BEGIN

(** C6: liveness.  A lock passes on.  The client that holds it calls
    [flom_client_unlock], which sends one text and succeeds; the locker that
    finds the text on the client's socket releases the lock, grants the waiting
    requests that the resource selects and sends each of their clients, in
    order, one notification; each of these is a holder now, had been waiting,
    and its lock call, which finds that text, returns with the element named. *)
Theorem lock_handed_over cf c k name name64 rollback conn i o events recvs ls :
  let d := lk_data (l_locker ls) in
  let w := n_world (l_net ls) in
  let rb := rollback_flag rollback in
  talking c (k_configs k) (w_machine_id (kworld k)) (w_sent (kworld k)) (k_recvs k) k ->
  content (k_configs k) cf resource_name = Some name -> g_base64_encode name = Some name64 ->
  c_string name = name -> strlen (unlock_text name64 rollback) < FLOM_NETWORK_BUFFER_SIZE ->
  lk_name (l_locker ls) = Some name ->
  i <> 0%nat -> cs_array (n_conns (l_net ls)) !! i = Some conn -> w_conns w !! conn = Some o ->
  c_msg o = flom_msg_init -> l_recvs ls = RecvData events true :: recvs ->
  parse (unlock_text name64 rollback) = Some events ->
  ready d -> holder d conn -> sends_ok w -> Forall (live w) (queued d) ->
  let '(rk, k') := flom_client_unlock cf c rollback k in
  let '(rl, ls') := flom_locker_loop_pollin i ls in
  let '(granted, d') := release d conn rb in
  rk = inr tt /\ w_sent (kworld k') = w_sent (kworld k) ++ [(c, unlock_text name64 rollback)] /\
  rl = inr false /\ lk_data (l_locker ls') = d' /\
  w_sent (n_world (l_net ls')) = w_sent w ++ map (fun p => (p.1, granted_text p.2)) granted /\
  forall conn' el, In (conn', el) granted ->
    holder d' conn' /\ In conn' (queued d) /\
    forall c2 k2 timeout element, plain_option el = true -> hears_grant el c2 k2 ->
      (client_lock_answer c2 timeout element k2).1 = inr (named el element).
Proof using parse_law base64_back base64_plain.
  intros d w rb Ht Hn He Hcs Hf Hln Hi Hc Ho Hm Hr Hp Hready Hh Hok Hq.
  assert (Hev : markup_callbacks events flom_msg_init = Some (unlock_request (lk_name (l_locker ls)) rb)).
  { rewrite Hln. eapply (text_read parse parse_law base64_back base64_plain (unlock_of name rollback)
      _ events (unlock_sendable _ _ _ He)); [|done | exact Hp].
    split; [by destruct rollback; vm_compute | exact Hcs]. }
  pose proof (wp_client_unlock cf c _ _ name name64 rollback _ _ k Ht Hn He Hf) as Hck.
  pose proof (wp_pollin_releases conn i o rb events recvs ls Hi Hc Ho Hm Hr Hev Hready Hh Hok Hq) as Hcl.
  unfold wp in Hck, Hcl. destruct (flom_client_unlock cf c rollback k) as [rk k'].
  destruct (flom_locker_loop_pollin i ls) as [rl ls']. destruct (release d conn rb) as [granted d'] eqn:Er.
  cbn in Hck, Hcl. destruct Hck as [-> Hks]. destruct Hcl as (-> & Hd & Hls). unfold d, w in *. rewrite Er in Hd, Hls.
  split_and!; [done..|]. intros conn' el Hin.
  destruct (release_grants (lk_data (l_locker ls)) conn rb conn' el) as [Hh' Hq'];
    [done | by rewrite Er | rewrite Er in Hh'].
  split_and!; [done..|]. intros c2 k2 timeout element. apply hears_grant_returns.
Qed.
End handover.

(** ** The resources that keep the promise *)

(** The requests that a scan grants were in the queue, and hold a lock when it
    has ended. *)
Lemma wake_grants {D I G : Type} (ptry : D -> conn_lock I -> option G)
    (papply : G -> conn_lock I -> D -> D) (P : D -> conn_ref -> Prop) :
  (forall g x d, ptry d x = Some g -> P (papply g x d) (cl_conn x)) ->
  (forall g x d c, ptry d x = Some g -> P d c -> P (papply g x d) c) ->
  forall w d gs r d', wake ptry papply d w = (gs, r, d') ->
  (forall c, P d c -> P d' c) /\
  forall x g, In (x, g) gs -> P d' (cl_conn x) /\ In x w.
Proof.
  intros Hnew Hold. induction w as [|y w IH]; intros d gs r d'; cbn [wake].
  - intros [= <- <- <-]. by split.
  - destruct (ptry d y) as [g0|] eqn:Ey.
    + destruct (wake ptry papply (papply g0 y d) w) as [[gs1 r1] d1] eqn:E. intros [= <- <- <-].
      destruct (IH _ _ _ _ E) as [Hk Hg]. split; [by eauto|].
      intros x g [[= <- <-]|Hin]; [split; [by eauto | by left]|].
      destruct (Hg x g Hin). split; [done | by right].
    + destruct (wake ptry papply d w) as [[gs1 r1] d1] eqn:E. intros [= <- <- <-].
      destruct (IH _ _ _ _ E) as [Hk Hg]. split; [done|].
      intros x g Hin. destruct (Hg x g Hin). split; [done | by right].
Qed.

(** The lock of a connection that has one *)
Lemma holder_found {I} (l : list (conn_lock I)) conn :
  conn ∈ map cl_conn l -> exists cl, flom_rsrc_conn_find l conn = Some cl.
Proof.
  unfold flom_rsrc_conn_find, has_conn. induction l as [|x l IH]; cbn; [by intros ?%elem_of_nil|].
  intros [->|Hin]%elem_of_cons; [rewrite bool_decide_true by done; by eexists|].
  case_bool_decide; [by eexists | by apply IH].
Qed.

Lemma queue_live {I} w (l : list (conn_lock I)) :
  Forall (live w) (map cl_conn l) -> Forall (fun x => live w (cl_conn x)) l.
Proof. rewrite Forall_map. done. Qed.

Section instances.
Context `{Glib}.

(** ** Simple resources *)
Definition simple_release (d : simple) (conn : conn_ref) : list (conn_ref * option string) * simple :=
  let '(gs, rest, d') :=
    simple_wake (Simple.set_holders (remove_conn conn (Simple.holders d)) d) (Simple.waitings d) in
  (map (fun p => (cl_conn p.1, None)) gs, Simple.set_waitings rest d').

#[export] Program Instance simple_releasing : Releasing simple simple_inv := {
  release d conn _ := simple_release d conn;
  queued d := map cl_conn (Simple.waitings d)
}.
Next Obligation.
  intros d conn rb c el _. unfold simple_release.
  destruct (simple_wake _ _) as [[gs rest] d'] eqn:E. cbn. intros (p & [= <- <-] & Hp)%in_map_iff.
  destruct p as [x g]. apply (wake_grants _ _ (fun d c => c ∈ map cl_conn (Simple.holders d))) in E.
  - destruct E as [_ Hg]. destruct (Hg x g Hp) as [Hh Hw]. split; [done | by apply in_map].
  - intros. cbn. left.
  - intros. cbn. by right.
Qed.
Next Obligation.
  intros uid conn rb s Hi (cl & Hf)%holder_found Hm Hok Hk Hl.
  eapply wp_mono; [|apply (simple_unlock_answer uid conn cl (s_name s) rb s); try done; by apply queue_live].
  intros r s'. rewrite bool_decide_true by done. cbv zeta. cbn [Simple.waitings Simple.set_holders]. unfold simple_release.
  destruct (simple_wake _ _) as [[gs rest] d']. by intros (-> & -> & -> & Ht).
Qed.

(** ** Sequences *)
Definition sequence_release_queue (d : sequence) (conn : conn_ref) (rb : Z)
    : list (conn_ref * option string) * sequence :=
  match flom_rsrc_conn_find (Sequence.holders d) conn with
  | None => ([], d)
  | Some cl =>
      let '(gs, rest, d') :=
        sequence_wake (Sequence.set_locked (Sequence.locked_quantity d - 1)
          (Sequence.set_holders (remove_conn conn (Sequence.holders d))
            (roll_back (set_rollback rb cl) d))) (Sequence.waitings d) in
      (map (fun p => (cl_conn p.1, Some (print_dec p.2))) gs, Sequence.set_waitings rest d')
  end.

#[export] Program Instance sequence_releasing : Releasing sequence sequence_inv := {
  release := sequence_release_queue;
  queued d := map cl_conn (Sequence.waitings d)
}.
Next Obligation.
  intros d conn rb c el _. unfold sequence_release_queue.
  destruct (flom_rsrc_conn_find _ _); [|by intros []].
  destruct (sequence_wake _ _) as [[gs rest] d'] eqn:E. cbn. intros (p & [= <- <-] & Hp)%in_map_iff.
  destruct p as [x g]. apply (wake_grants _ _ (fun d c => c ∈ map cl_conn (Sequence.holders d))) in E.
  - destruct E as [_ Hg]. destruct (Hg x g Hp) as [Hh Hw]. split; [done | by apply in_map].
  - intros. unfold sequence_take. destruct (flom_resource_sequence_get _). cbn. left.
  - intros g0 x0 d0 c1 _. unfold sequence_take. destruct (flom_resource_sequence_get d0) as [v d1] eqn:Eg.
    apply get_frame in Eg as (_ & _ & Eh & _). cbn. rewrite Eh. by right.
Qed.
Next Obligation.
  intros uid conn rb s Hi (cl & Hf)%holder_found Hm Hok Hk Hl.
  eapply wp_mono; [|apply (sequence_unlock_answer uid conn cl rb s); try done; by apply queue_live].
  intros r s'. cbv zeta. unfold sequence_release_queue. rewrite Hf.
  destruct (sequence_wake _ _) as [[gs rest] d']. by intros (-> & -> & -> & _ & Ht).
Qed.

END

## EXERCISE
Taking the entries above, write out exactly each line from the one holding "let rb := rollback_flag rollback in" to the one holding "parse (unlock_text name64", both included, and stop there.

## TASK ANSWER
  let rb := rollback_flag rollback in
  talking c (k_configs k) (w_machine_id (kworld k)) (w_sent (kworld k)) (k_recvs k) k ->
  content (k_configs k) cf resource_name = Some name -> g_base64_encode name = Some name64 ->
  c_string name = name -> strlen (unlock_text name64 rollback) < FLOM_NETWORK_BUFFER_SIZE ->
  lk_name (l_locker ls) = Some name ->
  i <> 0%nat -> cs_array (n_conns (l_net ls)) !! i = Some conn -> w_conns w !! conn = Some o ->
  c_msg o = flom_msg_init -> l_recvs ls = RecvData events true :: recvs ->
  parse (unlock_text name64 rollback) = Some events ->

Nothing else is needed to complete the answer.